For those with an IT-centric viewpoint, it is all too easy to undervalue a working, if dated, system. But our client’s collection of legacy applications capably served their mission to advance the safe transport of materials that are essential to the daily lives of Americans. Representing years of hard-won business functions, these applications needed only to meet then-new federal guidelines and the client’s related specifications. Our goal was to satisfy those needs while maintaining the high ROI typical for these applications.

Work Performed

Because real-world utilization can often creep beyond the original intent of the software or system, we believe it’s best practice to devote significant survey resources early in any work involving legacy applications. Based on the use survey we conducted, we then wrote implementation specifications and corresponding tests for each key finding. In order to facilitate incremental, test-driven development of the smart card capabilities across all applications, we next deployed a safe development environment that mirrored the production environment. This allowed us to test and retest each use-case scenario without end-user impact.

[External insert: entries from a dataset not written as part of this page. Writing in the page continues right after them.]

(** * x402-cli: probe/pay orchestration and the wallet balance query

    A shallow embedding of [main.go] (the two-phase probe/pay run) and of
    the wallet file ([runWallet], [queryUSDCBalance], [atomicToHuman]).

    Conventions.
    - Go [string] and [[]byte] are both byte sequences: they are Rocq
      [string]s (sequences of 8-bit [ascii]).
    - Go [int] and [*big.Int] are [Z].
    - Everything the process does to the outside (standard streams, HTTP
      requests, signer construction, file writes) is an [event] appended to
      a trace; everything the outside answers comes from a [world] record.
      So does the answer of [encoding/json] to the question whether bytes
      are a JSON text, on which the printing of a result depends.
    - [os.Exit] ends a computation at once: the process monad [M] has an
      [Exit] outcome that later binds do not touch. *)

From Stdlib Require Import ZArith QArith Lia List Ascii String.
From stdpp Require Import base list strings gmap.

Local Open Scope string_scope.
Local Open Scope Z_scope.

(** ** Go strings *)

Definition nl : string := String (ascii_of_nat 10) EmptyString.

Definition len (s : string) : Z := Z.of_nat (String.length s).

(** [strings.Repeat(string(c), n)] *)
Fixpoint repeat_char (c : ascii) (n : nat) : string :=
  match n with
  | O => EmptyString
  | S n' => String c (repeat_char c n')
  end.

(** [fmt.Sprintf("%0*s", width, s)] for [width >= 0]: left padding with
    zeros up to [width] bytes.  A negative width is read by [fmt] as the
    [-] flag with the absolute width: left-justified, padded with spaces. *)
Definition Sprintf_0s (width : Z) (s : string) : string :=
  if width <? 0
  then s +:+ repeat_char " " (Z.to_nat (- width) - String.length s)
  else repeat_char "0" (Z.to_nat width - String.length s) +:+ s.

(** [fmt.Sprintf("%-18s", s)]: left-justified in [width] columns. *)
Definition Sprintf_left (width : nat) (s : string) : string :=
  s +:+ repeat_char " " (width - String.length s).

(** [strings.TrimRight(s, "0")] *)
Fixpoint TrimRight0 (s : string) : string :=
  match s with
  | EmptyString => EmptyString
  | String c s' =>
      match TrimRight0 s' with
      | EmptyString => if Ascii.eqb c "0" then EmptyString else String c EmptyString
      | t => String c t
      end
  end.

(** [s[:n]]: slicing past the end of a string is a run-time panic. *)
Definition slice_to (s : string) (n : nat) : option string :=
  if (n <=? String.length s)%nat then Some (substring 0 n s) else None.
(** ** Further vocabulary *)

Section MoreVocabulary.
Context {num : Type}.

(** What identifies and describes a node, as opposed to where it is. *)
Definition identity (n : SimNode num)
  : string * NodeType * num * string :=
  (id (node n), type (node n), risk (node n), label (node n)).

Definition is_click (ev : @UiEvent num) : bool :=
  match ev with onClick _ => true | _ => false end.

End MoreVocabulary.

(** Sample inputs of the list views: what the generators draw, and a
    stand-in for [new Date(iso).getTime()] (the statements below hold for
    every such function). *)
Definition sample_kyc_draw (i : nat) : @KYC.Draw float :=
  KYC.mkDraw "USR-AB12CD" "Alice Chen" KYC.passport "2026-01-01T00:00:00.000Z"
             (if Nat.even i then KYC.pending else KYC.in_review) [] 0.8%float.

Definition sample_alert_draw (i : nat) : Alerts.Draw :=
  Alerts.mkDraw Alerts.velocity Alerts.high "USR-AB12CD" "TXN-AB12CD34E"
                "2026-01-01T00:00:00.000Z" (Nat.even i).

Definition sample_time (iso : string) : Z := Z.of_nat (String.length iso).

(** * Properties *)

(** The decimal literals of the source are the quotients used above. *)
Lemma dec_literals :
  dec 4 100 = 0.04%float /\ dec 5 1000 = 0.005%float
  /\ dec 85 100 = 0.85%float /\ dec 15 10 = 1.5%float.
Proof. repeat split; reflexivity. Qed.

(** ** Facts about binary64 comparisons, [Math.max] / [Math.min] and
       subtraction *)

Module F64Facts.

Lemma ltb_leb (a b : float) : PrimFloat.ltb a b = true -> PrimFloat.leb a b = true.
Proof.
  rewrite ltb_spec, leb_spec. unfold SFltb, SFleb.
  destruct (SFcompare _ _) as [[]|]; congruence.
Qed.
(** * analytics-badge: the badge handler of [badge.go]

    A shallow embedding of the Go program: the OAuth token holder
    ([Account.GetToken], [Account.SetToken]), the magnitude formatter
    [metric], the text-width table [size] and the HTTP handler [badge] with
    its collaborators (memcache, datastore, the analytics API, the log and
    the response writer).

    Go's [int] is the 64-bit signed integer of the amd64 runtime; it is a [Z]
    here and every addition that could leave the range is wrapped
    explicitly.  A Go [string] is a sequence of bytes: Rocq's [string], whose
    characters are 8-bit [ascii] values. *)

From Stdlib Require Import ZArith String Ascii List Lia Bool.
From stdpp Require Import base option countable gmap strings.

Local Open Scope string_scope.
Local Open Scope Z_scope.

(** ** Go's [int] *)

Module GoInt.

Definition minInt : Z := - 2 ^ 63.
Definition maxInt : Z := 2 ^ 63 - 1.

Definition inRange (z : Z) : Prop := minInt <= z <= maxInt.

(** Two's-complement wrap-around of a mathematical result. *)
Definition wrap (z : Z) : Z := (z + 2 ^ 63) mod 2 ^ 64 - 2 ^ 63.

Definition add (x y : Z) : Z := wrap (x + y).
Definition sub (x y : Z) : Z := wrap (x - y).
(** [x / y] of Go truncates toward zero. *)
Definition quo (x y : Z) : Z := wrap (x ÷ y).

End GoInt.

(** ** Package [strconv] of Go's standard library: [Itoa] and [Atoi] *)

Module strconv.

Inductive NumError := ErrSyntax | ErrRange.

Definition digit (d : Z) : ascii := ascii_of_N (Z.to_N (48 + d)).

(** The loop of [formatBits]: digits are produced from the least
    significant one and prepended to [acc] while [u >= 10]; the last
    iteration writes the leading digit.  [fuel] bounds the number of
    turns of the loop. *)
Fixpoint formatBits (fuel : nat) (u : Z) (acc : string) : string :=
  match fuel with
  | O => String (digit (u mod 10)) acc
  | S fuel' =>
      if 10 <=? u
      then formatBits fuel' (u / 10) (String (digit (u mod 10)) acc)
      else String (digit u) acc
  end.

(** A number [u >= 1] has at most [1 + log2 u] decimal digits, so
    [log2 u] turns are enough. *)
Definition Itoa (i : Z) : string :=
  let u := Z.abs i in
  let s := formatBits (Z.to_nat (Z.log2 u)) u "" in
  if i <? 0 then String "-" s else s.

Definition byte (c : ascii) : Z := Z.of_N (N_of_ascii c).

(** The digit loop of [ParseUint] in base 10 on 64 bits: any byte outside
    ['0'..'9'] is a syntax error, and a value that leaves [uint64] is a
    range error as soon as it does. *)
Fixpoint parseDigits (s : string) (acc : Z) : Z + NumError :=
  match s with
  | EmptyString => inl acc
  | String c s' =>
      let d := byte c - 48 in
      if (0 <=? d) && (d <=? 9)
      then (if acc * 10 + d <? 2 ^ 64 then parseDigits s' (acc * 10 + d)
            else inr ErrRange)
      else inr ErrSyntax
  end.

(** [Atoi s] is [ParseInt(s, 10, 0)]: an optional sign, at least one
    digit, and a value that fits in an [int]. *)
Definition Atoi (s : string) : Z + NumError :=
  match s with
  | EmptyString => inr ErrSyntax
  | String c rest =>
      let neg := Ascii.eqb c "-" in
      let ds := if Ascii.eqb c "+" || Ascii.eqb c "-" then rest else s in
      match ds with
      | EmptyString => inr ErrSyntax
      | _ =>
          match parseDigits ds 0 with
          | inr err => inr err
          | inl un =>
              if neg
              then (if un <=? 2 ^ 63 then inl (- un) else inr ErrRange)
              else (if un <? 2 ^ 63 then inl un else inr ErrRange)
          end
      end
  end.

End strconv.

(** ** UTF-8 decoding of Go's runtime: the runes a [range] over a string yields *)

Module utf8.

Definition rune := Z.
Definition RuneError : rune := 0xFFFD.

Definition byte (c : ascii) : Z := Z.of_N (N_of_ascii c).

(** For a leading byte: the length of the encoding it announces and the
    range its second byte must lie in ([first] and [acceptRanges]). *)
Definition lead (b0 : Z) : option (nat * Z * Z) :=
  if (0xC2 <=? b0) && (b0 <=? 0xDF) then Some (2%nat, 0x80, 0xBF)
  else if b0 =? 0xE0 then Some (3%nat, 0xA0, 0xBF)
  else if b0 =? 0xED then Some (3%nat, 0x80, 0x9F)
  else if (0xE1 <=? b0) && (b0 <=? 0xEF) then Some (3%nat, 0x80, 0xBF)
  else if b0 =? 0xF0 then Some (4%nat, 0x90, 0xBF)
  else if b0 =? 0xF4 then Some (4%nat, 0x80, 0x8F)
  else if (0xF1 <=? b0) && (b0 <=? 0xF3) then Some (4%nat, 0x80, 0xBF)
  else None.

Definition between (lo hi b : Z) : bool := (lo <=? b) && (b <=? hi).
(** A continuation byte, [locb..hicb]. *)
Definition cont (b : Z) : bool := between 0x80 0xBF b.

Definition rune2 (b0 b1 : Z) : rune :=
  Z.lor (Z.shiftl (Z.land b0 0x1F) 6) (Z.land b1 0x3F).
Definition rune3 (b0 b1 b2 : Z) : rune :=
  Z.lor (Z.lor (Z.shiftl (Z.land b0 0x0F) 12) (Z.shiftl (Z.land b1 0x3F) 6))
        (Z.land b2 0x3F).
Definition rune4 (b0 b1 b2 b3 : Z) : rune :=
  Z.lor (Z.lor (Z.lor (Z.shiftl (Z.land b0 0x07) 18) (Z.shiftl (Z.land b1 0x3F) 12))
               (Z.shiftl (Z.land b2 0x3F) 6))
        (Z.land b3 0x3F).

(** The sequence of runes of [for _, c := range s]: a byte below 0x80 is
    its own rune, a well-formed multi-byte encoding is one rune, and any
    byte that does not start one yields [RuneError] and is skipped
    alone. *)
Fixpoint runes (s : string) : list rune :=
  match s with
  | EmptyString => []
  | String c0 s1 =>
      let b0 := byte c0 in
      if b0 <? 0x80 then b0 :: runes s1
      else
        match lead b0, s1 with
        | Some (2%nat, lo, hi), String c1 s2 =>
            if between lo hi (byte c1)
            then rune2 b0 (byte c1) :: runes s2
            else RuneError :: runes s1
        | Some (3%nat, lo, hi), String c1 (String c2 s3) =>
            if between lo hi (byte c1) && cont (byte c2)
            then rune3 b0 (byte c1) (byte c2) :: runes s3
            else RuneError :: runes s1
        | Some (4%nat, lo, hi), String c1 (String c2 (String c3 s4)) =>
            if between lo hi (byte c1) && cont (byte c2) && cont (byte c3)
            then rune4 b0 (byte c1) (byte c2) (byte c3) :: runes s4
            else RuneError :: runes s1
        | _, _ => RuneError :: runes s1
        end
  end.

End utf8.

(** ** Package [time] of Go's standard library *)

Module time.

(** A [time.Time] is a comparable struct; the program only copies and
    compares it, so an instant is represented by one integer. *)
Definition Time := Z.

(** [time.Duration] counts nanoseconds. *)
Definition Duration := Z.
Definition Hour : Duration := 3600 * 1000000000.

End time.

(** ** Package [oauth] (goauth2) *)

Module oauth.

Record Token := {
  AccessToken : string;
  RefreshToken : string;
  Expiry : time.Time
}.

End oauth.

(** ** [Account] and its token *)

Record Account := {
  Username : string;
  AccessToken : string;
  RefreshToken : string;
  Expiry : time.Time
}.

(** [GetToken] returns [nil] ([None]) for an account without access token. *)
Definition GetToken (a : Account) : option oauth.Token :=
  if String.eqb (AccessToken a) "" then None
  else Some {| oauth.AccessToken := AccessToken a;
               oauth.RefreshToken := RefreshToken a;
               oauth.Expiry := Expiry a |}.

(** [SetToken] has a pointer receiver: the account after the call is the
    result.  The three assignments are applied in the order of the source. *)
Definition SetToken (a : Account) (t : oauth.Token) : Account :=
  let a1 := {| Username := Username a;
               AccessToken := oauth.AccessToken t;
               RefreshToken := RefreshToken a;
               Expiry := Expiry a |} in
  let a2 := if negb (String.eqb (oauth.RefreshToken t) "")
            then {| Username := Username a1;
                    AccessToken := AccessToken a1;
                    RefreshToken := oauth.RefreshToken t;
                    Expiry := Expiry a1 |}
            else a1 in
  {| Username := Username a2;
     AccessToken := AccessToken a2;
     RefreshToken := RefreshToken a2;
     Expiry := oauth.Expiry t |}.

The client’s heavy daily use of these applications informed our development sequencing: from most complicated application to least. This helped us to identify shortcomings in our approach early on and adjust it and our testing methodology accordingly. Starting with the easiest first might provide for quick wins but would also expose us to late-in-project surprises that could negatively impact user transition. Once the solutions were implemented and tested in the development environment, we tested deployment operations against the staging environment. This provided us a valuable first-time-install experience and influenced communications to stakeholders prior to the production release. Contrary to development sequencing, we deployed the changes starting with the simplest, least-used applications in order to minimize any operational impact of unexpected events during production deployment.

Results

In preliminary analysis, we identified several vendors with products that purported to solve the issues at hand. Because the legacy systems had all the requisite technology to implement the PIV smart card specifications, the client’s choice to modernize saved them both the risk and license cost of adding new technology to a legacy system. Other outcomes include:

1. All five legacy applications support login via PIV smart cards.
2. Administrators can revoke and disable user accounts in the added PIV management view.
3. Verification checks for blank serial and duplicate serials prevent them from being associated with an application account or used to login.
4. Server alerting and auditing modules now include alerts and audits for PIV-related events.
5. This agency is well-positioned to begin accepting PKI-based identity cards from other partners (e.g., State Governments).